Task item: Below are the records; restate word for word the lines from the first through the one containing "intros Ha Hb", and only those.

Saved entries:

*** Begin section ***

(** ** The greatest common divisor *)

Lemma gcd_loop_eq fuel a b : 0 <= a -> 0 <= b < Z.of_nat fuel -> gcd_loop fuel a b = Z.gcd a b.
Proof.
  revert a b. induction fuel as [|fuel IH]; intros a b Ha Hb; [lia|]. cbn [gcd_loop]. destruct (Z.eqb_spec b 0) as [->|Hne].
  - rewrite Z.gcd_0_r. lia.
  - pose proof (Z.mod_pos_bound a b). rewrite IH by lia. rewrite Z.gcd_comm, Z.gcd_mod by done. apply Z.gcd_comm.
Qed.
Lemma lcm_Ok {E} a b : 0 < a -> 0 < b -> a * b < 2 ^ 64 -> @lcm E a b = Ok (Z.lcm a b).
Proof.
  intros Ha Hb Hlt. unfold lcm. rewrite !(proj2 (Z.eqb_neq _ _)) by lia. cbn [orb]. unfold uint_mul. rewrite (proj2 (Z.ltb_lt _ _)) by done.
  cbn [rbind]. unfold gcd. rewrite gcd_loop_eq by lia. unfold Z.lcm. assert (0 < Z.gcd a b) as Hg by (pose proof (Z.gcd_nonneg a b); assert (Z.gcd a b <> 0) by (intros [? ?]%Z.gcd_eq_0; lia); lia).
  rewrite Z.divide_div_mul_exact; [|lia|apply Z.gcd_divide_r]. rewrite Z.abs_eq; [done|]. apply Z.mul_nonneg_nonneg; [lia|]. apply Z.div_pos; lia.
Qed.

(** ** Addition with end-around carry *)

Lemma of_be_insert (out : bytes) idx b b' : out !! idx = Some b ->
  of_be (<[idx := b']> out) = of_be out + (b2z b' - b2z b) * 256 ^ Z.of_nat (length out - 1 - idx).
Proof.
  revert idx. induction out as [|x out IH]; intros [|idx] Hl; [done|done| |].
  - injection Hl as ->. change (<[0%nat := b']> (b :: out)) with (b' :: out). rewrite !of_be_cons. cbn [length]. replace (S (length out) - 1 - 0)%nat with (length out) by lia. lia.
  - change (<[S idx := b']> (x :: out)) with (x :: <[idx := b']> out). rewrite !of_be_cons, length_insert, (IH _ Hl). cbn [length]. replace (S (length out) - 1 - S idx)%nat with (length out - 1 - idx)%nat by lia. lia.
Qed.

(** What one round of the carry loop does to the value. *)
Lemma carry_round (out : bytes) idx b c : out !! idx = Some b -> 0 <= c < 256 ->
  let val := b2z b + c in
  (val < 256 /\ Z.shiftr val 8 = 0 \/ 256 <= val /\ Z.shiftr val 8 = 1)
  /\ of_be (<[idx := z2b (Z.land val 0xFF)]> out)
     = of_be out + (c - (if val <? 256 then 0 else 256)) * 256 ^ Z.of_nat (length out - 1 - idx).
Proof.
  intros Hl Hc val. pose proof (b2z_range b) as Hb. assert (Z.land val 0xFF = val mod 256) as Hland by (apply (Z.land_ones val 8); lia).
  rewrite Z.shiftr_div_pow2 by lia. change (2 ^ 8) with 256. split.
  { destruct (Z.ltb_spec val 256); [left; split; [lia|apply Z.div_small; lia]|right]. split; [lia|]. symmetry. apply (Z.div_unique _ _ _ (val - 256)); lia. }
  rewrite (of_be_insert out idx b) by done. rewrite b2z_z2b, Hland, Z.mod_mod by lia. f_equal. f_equal.
  destruct (Z.ltb_spec val 256); [rewrite Z.mod_small by lia; lia|]. rewrite <-(Z.mod_unique val 256 1 (val - 256)); lia.
Qed.
Lemma place_pred n idx : (S idx < n)%nat -> 256 * 256 ^ Z.of_nat (n - 1 - S idx) = 256 ^ Z.of_nat (n - 1 - idx).
Proof. intros. rewrite <-Z.pow_succ_r by lia. f_equal. lia. Qed.
Lemma place_top n : (0 < n)%nat -> 256 * 256 ^ Z.of_nat (n - 1 - 0) = 256 ^ Z.of_nat n.
Proof. intros. rewrite <-Z.pow_succ_r by lia. f_equal. lia. Qed.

*** End section ***

Solution to this problem:
(** ** The greatest common divisor *)

Lemma gcd_loop_eq fuel a b : 0 <= a -> 0 <= b < Z.of_nat fuel -> gcd_loop fuel a b = Z.gcd a b.
Proof.
  revert a b. induction fuel as [|fuel IH]; intros a b Ha Hb; [lia|]. cbn [gcd_loop]. destruct (Z.eqb_spec b 0) as [->|Hne].
  - rewrite Z.gcd_0_r. lia.
  - pose proof (Z.mod_pos_bound a b). rewrite IH by lia. rewrite Z.gcd_comm, Z.gcd_mod by done. apply Z.gcd_comm.
Qed.
Lemma lcm_Ok {E} a b : 0 < a -> 0 < b -> a * b < 2 ^ 64 -> @lcm E a b = Ok (Z.lcm a b).
Proof.
  intros Ha Hb Hlt. unfold lcm. rewrite !(proj2 (Z.eqb_neq _ _)) by lia. cbn [orb]. unfold uint_mul. rewrite (proj2 (Z.ltb_lt _ _)) by done.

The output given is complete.